[Collected data]
....

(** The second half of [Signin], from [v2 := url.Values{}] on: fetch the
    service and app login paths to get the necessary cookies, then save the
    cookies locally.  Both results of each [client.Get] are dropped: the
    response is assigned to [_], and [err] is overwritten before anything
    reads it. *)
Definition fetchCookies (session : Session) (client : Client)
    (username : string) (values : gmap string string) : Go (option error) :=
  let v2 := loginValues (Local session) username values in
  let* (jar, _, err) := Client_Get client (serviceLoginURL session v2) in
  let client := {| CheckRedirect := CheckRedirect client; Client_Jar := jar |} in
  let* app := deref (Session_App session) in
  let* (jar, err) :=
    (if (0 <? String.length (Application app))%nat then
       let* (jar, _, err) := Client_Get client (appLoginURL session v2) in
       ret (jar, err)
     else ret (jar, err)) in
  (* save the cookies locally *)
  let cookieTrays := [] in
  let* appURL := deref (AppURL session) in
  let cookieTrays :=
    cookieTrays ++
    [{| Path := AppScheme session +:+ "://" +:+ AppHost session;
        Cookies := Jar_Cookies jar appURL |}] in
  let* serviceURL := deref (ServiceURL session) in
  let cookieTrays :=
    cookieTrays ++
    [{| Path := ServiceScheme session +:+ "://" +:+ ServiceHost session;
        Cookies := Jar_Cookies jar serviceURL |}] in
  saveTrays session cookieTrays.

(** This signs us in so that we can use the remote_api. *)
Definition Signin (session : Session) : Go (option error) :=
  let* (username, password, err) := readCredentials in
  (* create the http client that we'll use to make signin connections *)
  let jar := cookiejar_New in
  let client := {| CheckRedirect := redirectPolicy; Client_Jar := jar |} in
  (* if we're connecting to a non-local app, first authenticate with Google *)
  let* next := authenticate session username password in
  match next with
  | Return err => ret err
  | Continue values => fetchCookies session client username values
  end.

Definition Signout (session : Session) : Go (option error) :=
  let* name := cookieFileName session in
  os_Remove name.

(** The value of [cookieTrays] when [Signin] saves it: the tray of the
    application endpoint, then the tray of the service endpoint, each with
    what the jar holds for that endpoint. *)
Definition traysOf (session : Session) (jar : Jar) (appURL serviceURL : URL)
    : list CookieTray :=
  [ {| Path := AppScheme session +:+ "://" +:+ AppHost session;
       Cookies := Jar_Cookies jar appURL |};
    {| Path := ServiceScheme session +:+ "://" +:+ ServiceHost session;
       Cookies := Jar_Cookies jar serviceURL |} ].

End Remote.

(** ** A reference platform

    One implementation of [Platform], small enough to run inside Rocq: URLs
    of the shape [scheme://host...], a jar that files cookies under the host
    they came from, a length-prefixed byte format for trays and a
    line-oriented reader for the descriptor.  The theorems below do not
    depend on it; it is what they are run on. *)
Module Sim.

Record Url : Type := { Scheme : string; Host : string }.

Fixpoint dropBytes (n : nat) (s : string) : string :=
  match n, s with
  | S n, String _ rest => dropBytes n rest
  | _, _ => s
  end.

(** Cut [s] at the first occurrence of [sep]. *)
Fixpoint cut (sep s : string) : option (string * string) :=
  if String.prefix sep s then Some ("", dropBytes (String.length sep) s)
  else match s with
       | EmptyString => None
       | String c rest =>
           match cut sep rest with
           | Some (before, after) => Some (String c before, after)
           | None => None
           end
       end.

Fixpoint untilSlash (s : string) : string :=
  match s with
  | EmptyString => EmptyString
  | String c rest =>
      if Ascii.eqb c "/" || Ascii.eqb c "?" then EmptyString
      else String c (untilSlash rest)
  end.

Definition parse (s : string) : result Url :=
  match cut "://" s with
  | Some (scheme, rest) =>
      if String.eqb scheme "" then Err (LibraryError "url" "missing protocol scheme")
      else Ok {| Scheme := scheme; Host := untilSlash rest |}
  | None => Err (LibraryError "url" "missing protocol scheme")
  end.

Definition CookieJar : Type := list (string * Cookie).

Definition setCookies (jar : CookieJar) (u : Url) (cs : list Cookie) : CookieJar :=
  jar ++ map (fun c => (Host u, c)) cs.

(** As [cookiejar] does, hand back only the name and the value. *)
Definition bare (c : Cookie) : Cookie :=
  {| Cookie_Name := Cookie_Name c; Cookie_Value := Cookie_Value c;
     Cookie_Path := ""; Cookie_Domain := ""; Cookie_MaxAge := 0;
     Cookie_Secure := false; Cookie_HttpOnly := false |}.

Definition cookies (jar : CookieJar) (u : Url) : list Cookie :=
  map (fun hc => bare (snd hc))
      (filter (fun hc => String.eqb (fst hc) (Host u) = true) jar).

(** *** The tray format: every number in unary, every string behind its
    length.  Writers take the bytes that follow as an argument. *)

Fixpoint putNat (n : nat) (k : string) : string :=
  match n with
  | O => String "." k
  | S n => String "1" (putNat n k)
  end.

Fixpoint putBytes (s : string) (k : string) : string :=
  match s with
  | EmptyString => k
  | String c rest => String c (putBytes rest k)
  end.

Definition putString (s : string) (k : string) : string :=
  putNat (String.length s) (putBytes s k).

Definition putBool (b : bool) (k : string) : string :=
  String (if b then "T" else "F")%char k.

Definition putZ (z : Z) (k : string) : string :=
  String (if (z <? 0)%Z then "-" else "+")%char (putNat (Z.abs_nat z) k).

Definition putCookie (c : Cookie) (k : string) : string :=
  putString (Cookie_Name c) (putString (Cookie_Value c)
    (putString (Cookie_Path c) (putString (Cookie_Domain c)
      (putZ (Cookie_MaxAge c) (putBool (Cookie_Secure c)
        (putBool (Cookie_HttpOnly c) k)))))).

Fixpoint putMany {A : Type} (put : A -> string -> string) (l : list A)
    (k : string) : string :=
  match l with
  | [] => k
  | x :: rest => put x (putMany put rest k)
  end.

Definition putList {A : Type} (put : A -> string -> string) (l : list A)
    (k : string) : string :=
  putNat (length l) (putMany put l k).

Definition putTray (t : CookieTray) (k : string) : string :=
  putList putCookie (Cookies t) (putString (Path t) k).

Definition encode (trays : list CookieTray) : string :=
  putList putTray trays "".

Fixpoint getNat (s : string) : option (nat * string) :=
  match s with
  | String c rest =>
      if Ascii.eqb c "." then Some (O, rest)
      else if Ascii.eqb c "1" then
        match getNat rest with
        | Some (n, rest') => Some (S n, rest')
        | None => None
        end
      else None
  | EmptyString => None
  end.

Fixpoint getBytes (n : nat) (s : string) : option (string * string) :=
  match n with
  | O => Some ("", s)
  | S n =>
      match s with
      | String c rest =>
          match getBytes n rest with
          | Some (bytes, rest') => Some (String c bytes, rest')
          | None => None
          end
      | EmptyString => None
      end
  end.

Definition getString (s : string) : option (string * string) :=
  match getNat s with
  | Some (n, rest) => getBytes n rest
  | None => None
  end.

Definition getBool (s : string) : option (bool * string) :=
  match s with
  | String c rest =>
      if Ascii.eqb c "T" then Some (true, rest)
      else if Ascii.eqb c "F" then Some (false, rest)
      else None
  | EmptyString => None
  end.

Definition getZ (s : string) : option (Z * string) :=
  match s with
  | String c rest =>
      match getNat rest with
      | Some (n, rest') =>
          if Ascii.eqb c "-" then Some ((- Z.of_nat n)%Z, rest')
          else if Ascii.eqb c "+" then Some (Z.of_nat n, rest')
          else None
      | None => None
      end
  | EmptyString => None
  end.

....

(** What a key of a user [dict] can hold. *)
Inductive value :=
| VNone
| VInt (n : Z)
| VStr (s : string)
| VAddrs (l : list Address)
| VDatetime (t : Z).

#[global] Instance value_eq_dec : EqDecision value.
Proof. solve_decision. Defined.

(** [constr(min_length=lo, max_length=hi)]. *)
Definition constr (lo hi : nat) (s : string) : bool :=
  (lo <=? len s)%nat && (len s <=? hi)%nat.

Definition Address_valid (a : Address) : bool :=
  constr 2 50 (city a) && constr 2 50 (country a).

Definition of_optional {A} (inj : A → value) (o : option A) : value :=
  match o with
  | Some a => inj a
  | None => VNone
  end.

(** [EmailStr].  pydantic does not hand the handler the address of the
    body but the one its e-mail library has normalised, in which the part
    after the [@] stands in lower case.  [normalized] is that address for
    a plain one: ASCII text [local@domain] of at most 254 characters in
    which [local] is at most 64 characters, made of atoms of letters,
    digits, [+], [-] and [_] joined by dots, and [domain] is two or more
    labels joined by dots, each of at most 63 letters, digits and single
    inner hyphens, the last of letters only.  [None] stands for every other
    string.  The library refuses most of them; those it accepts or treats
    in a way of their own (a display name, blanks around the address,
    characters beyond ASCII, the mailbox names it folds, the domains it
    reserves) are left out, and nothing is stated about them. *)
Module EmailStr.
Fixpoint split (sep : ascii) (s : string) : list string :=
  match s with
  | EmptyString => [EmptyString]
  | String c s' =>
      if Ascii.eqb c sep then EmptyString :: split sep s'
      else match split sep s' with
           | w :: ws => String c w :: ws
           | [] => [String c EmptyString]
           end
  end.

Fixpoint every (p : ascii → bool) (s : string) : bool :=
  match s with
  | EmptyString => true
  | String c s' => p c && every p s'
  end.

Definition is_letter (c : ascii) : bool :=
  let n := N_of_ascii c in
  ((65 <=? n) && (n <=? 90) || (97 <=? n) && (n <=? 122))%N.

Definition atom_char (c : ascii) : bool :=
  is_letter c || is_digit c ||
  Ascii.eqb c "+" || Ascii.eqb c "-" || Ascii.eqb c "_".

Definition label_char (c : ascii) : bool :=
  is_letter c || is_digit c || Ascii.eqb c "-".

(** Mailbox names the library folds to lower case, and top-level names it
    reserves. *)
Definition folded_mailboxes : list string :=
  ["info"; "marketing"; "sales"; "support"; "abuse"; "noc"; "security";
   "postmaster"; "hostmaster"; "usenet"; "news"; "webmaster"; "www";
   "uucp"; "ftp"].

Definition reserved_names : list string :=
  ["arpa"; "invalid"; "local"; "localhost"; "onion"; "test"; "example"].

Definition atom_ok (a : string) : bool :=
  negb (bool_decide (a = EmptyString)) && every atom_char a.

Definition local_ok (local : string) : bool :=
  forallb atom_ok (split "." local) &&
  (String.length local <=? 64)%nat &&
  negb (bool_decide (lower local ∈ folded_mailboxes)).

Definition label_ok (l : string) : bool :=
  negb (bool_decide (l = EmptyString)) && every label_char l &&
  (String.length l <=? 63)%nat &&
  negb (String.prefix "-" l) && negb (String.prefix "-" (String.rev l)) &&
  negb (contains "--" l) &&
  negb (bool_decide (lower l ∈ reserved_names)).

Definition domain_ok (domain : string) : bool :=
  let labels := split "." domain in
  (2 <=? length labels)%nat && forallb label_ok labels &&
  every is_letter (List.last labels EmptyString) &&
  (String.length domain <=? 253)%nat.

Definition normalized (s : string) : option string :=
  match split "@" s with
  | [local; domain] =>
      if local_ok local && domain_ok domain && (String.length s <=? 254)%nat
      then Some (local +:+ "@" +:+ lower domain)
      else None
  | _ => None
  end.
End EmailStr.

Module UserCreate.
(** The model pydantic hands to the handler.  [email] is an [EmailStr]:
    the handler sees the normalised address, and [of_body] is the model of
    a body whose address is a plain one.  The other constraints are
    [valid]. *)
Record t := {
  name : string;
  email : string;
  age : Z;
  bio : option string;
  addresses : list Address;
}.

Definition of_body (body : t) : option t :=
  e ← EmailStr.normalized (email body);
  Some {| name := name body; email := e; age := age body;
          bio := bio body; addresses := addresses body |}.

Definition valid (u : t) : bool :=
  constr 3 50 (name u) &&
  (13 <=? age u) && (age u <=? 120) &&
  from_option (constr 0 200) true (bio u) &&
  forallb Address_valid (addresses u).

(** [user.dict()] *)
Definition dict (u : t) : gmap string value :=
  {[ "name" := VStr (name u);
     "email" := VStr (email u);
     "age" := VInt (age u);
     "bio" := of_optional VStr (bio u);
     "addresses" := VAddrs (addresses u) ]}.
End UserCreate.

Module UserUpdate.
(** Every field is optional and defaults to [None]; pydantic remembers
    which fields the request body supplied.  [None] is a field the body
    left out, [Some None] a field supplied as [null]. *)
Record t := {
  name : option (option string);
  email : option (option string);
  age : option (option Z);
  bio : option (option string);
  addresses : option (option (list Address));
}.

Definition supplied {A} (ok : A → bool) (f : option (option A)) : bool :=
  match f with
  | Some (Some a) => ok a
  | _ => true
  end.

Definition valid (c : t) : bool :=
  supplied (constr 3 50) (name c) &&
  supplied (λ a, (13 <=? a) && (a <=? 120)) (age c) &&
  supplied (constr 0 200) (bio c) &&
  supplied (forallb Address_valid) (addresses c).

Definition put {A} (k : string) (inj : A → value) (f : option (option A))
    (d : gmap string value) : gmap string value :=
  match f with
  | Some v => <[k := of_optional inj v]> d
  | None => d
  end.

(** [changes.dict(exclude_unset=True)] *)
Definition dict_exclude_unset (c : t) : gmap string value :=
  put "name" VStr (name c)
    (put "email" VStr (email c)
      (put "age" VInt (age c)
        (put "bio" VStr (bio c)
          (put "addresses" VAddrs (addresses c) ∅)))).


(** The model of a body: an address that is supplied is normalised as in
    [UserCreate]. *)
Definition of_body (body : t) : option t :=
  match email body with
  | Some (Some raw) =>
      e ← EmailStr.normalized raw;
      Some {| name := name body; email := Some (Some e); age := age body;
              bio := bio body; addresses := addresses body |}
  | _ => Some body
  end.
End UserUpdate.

....

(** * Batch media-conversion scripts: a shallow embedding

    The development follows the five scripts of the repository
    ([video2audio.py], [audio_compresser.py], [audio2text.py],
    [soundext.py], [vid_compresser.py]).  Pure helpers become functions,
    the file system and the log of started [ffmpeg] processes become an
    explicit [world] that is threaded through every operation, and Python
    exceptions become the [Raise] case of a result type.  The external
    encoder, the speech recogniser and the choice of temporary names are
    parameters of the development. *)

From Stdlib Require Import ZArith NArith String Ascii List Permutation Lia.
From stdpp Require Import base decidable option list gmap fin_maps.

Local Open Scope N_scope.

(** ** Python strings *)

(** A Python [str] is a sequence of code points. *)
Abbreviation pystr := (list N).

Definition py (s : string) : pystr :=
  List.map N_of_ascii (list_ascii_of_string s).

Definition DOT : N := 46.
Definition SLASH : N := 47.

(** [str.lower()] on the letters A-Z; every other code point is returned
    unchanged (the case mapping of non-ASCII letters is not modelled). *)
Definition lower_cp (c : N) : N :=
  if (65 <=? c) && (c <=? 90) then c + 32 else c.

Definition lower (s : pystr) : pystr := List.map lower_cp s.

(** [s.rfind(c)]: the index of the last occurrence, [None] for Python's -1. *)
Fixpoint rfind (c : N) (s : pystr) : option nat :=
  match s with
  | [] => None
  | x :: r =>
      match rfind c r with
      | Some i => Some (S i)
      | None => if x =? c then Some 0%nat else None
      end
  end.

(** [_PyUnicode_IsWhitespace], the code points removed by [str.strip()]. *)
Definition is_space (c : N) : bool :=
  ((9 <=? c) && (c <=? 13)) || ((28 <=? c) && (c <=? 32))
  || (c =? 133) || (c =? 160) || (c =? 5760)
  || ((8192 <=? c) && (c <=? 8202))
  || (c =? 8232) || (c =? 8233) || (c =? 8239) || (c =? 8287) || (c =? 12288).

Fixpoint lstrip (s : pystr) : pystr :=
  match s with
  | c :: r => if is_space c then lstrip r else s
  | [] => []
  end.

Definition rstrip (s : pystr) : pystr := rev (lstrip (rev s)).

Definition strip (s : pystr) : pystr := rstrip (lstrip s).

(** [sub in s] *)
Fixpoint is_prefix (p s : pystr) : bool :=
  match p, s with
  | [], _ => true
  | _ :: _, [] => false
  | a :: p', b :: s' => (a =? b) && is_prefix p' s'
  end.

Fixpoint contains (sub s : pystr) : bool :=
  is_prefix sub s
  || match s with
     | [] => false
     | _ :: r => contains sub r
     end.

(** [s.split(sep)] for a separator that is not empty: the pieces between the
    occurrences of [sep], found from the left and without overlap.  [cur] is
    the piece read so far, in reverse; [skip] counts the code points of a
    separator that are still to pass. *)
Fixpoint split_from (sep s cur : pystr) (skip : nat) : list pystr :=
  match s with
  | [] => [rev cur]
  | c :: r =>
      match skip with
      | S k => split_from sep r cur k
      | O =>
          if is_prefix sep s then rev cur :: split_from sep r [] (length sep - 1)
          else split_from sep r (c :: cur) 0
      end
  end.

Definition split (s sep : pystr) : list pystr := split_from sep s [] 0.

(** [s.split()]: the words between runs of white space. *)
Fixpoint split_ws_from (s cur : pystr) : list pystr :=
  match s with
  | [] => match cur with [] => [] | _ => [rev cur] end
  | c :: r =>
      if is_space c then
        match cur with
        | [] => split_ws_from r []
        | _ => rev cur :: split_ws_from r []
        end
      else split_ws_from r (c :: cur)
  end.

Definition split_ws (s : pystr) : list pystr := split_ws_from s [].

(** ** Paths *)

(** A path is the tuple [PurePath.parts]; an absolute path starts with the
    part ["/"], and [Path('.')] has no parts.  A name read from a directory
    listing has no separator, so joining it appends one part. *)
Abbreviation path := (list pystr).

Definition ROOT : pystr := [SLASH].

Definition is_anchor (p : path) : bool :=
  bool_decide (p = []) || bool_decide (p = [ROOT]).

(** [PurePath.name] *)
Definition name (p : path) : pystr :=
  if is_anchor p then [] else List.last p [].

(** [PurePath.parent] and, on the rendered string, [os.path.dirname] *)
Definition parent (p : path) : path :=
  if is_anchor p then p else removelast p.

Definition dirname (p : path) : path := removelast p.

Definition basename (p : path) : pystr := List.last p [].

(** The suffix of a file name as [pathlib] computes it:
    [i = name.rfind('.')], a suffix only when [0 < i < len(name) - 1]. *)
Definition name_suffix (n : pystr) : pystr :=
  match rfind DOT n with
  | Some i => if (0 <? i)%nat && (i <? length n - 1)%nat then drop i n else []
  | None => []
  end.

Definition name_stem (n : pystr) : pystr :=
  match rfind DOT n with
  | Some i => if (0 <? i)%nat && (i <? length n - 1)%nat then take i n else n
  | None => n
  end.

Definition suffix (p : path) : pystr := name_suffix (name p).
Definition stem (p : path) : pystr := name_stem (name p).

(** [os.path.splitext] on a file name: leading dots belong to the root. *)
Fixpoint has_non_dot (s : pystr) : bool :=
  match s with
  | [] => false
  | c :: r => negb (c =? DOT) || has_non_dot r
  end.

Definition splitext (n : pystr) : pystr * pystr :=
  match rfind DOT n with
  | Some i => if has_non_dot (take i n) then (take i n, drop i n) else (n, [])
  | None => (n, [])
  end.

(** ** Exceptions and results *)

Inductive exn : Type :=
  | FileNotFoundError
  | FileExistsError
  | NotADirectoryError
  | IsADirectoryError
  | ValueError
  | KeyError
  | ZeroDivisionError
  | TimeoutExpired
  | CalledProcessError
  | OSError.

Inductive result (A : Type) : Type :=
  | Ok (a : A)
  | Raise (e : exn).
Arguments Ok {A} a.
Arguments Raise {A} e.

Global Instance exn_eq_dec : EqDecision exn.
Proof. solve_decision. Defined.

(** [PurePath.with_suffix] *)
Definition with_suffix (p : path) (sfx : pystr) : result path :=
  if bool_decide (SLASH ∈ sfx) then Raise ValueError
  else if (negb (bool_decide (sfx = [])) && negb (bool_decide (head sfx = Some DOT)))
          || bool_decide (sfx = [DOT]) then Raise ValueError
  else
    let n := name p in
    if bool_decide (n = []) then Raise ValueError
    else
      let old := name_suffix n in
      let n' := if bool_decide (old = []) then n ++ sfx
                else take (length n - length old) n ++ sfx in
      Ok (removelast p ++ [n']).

....

● **Problem to solve**
In the data above, which lines lie between the line with "(** The second" and the line with "response is assigned", inclusive? Print those lines exactly and nothing else.

● **Output for this exercise**
(** The second half of [Signin], from [v2 := url.Values{}] on: fetch the
    service and app login paths to get the necessary cookies, then save the
    cookies locally.  Both results of each [client.Get] are dropped: the
    response is assigned to [_], and [err] is overwritten before anything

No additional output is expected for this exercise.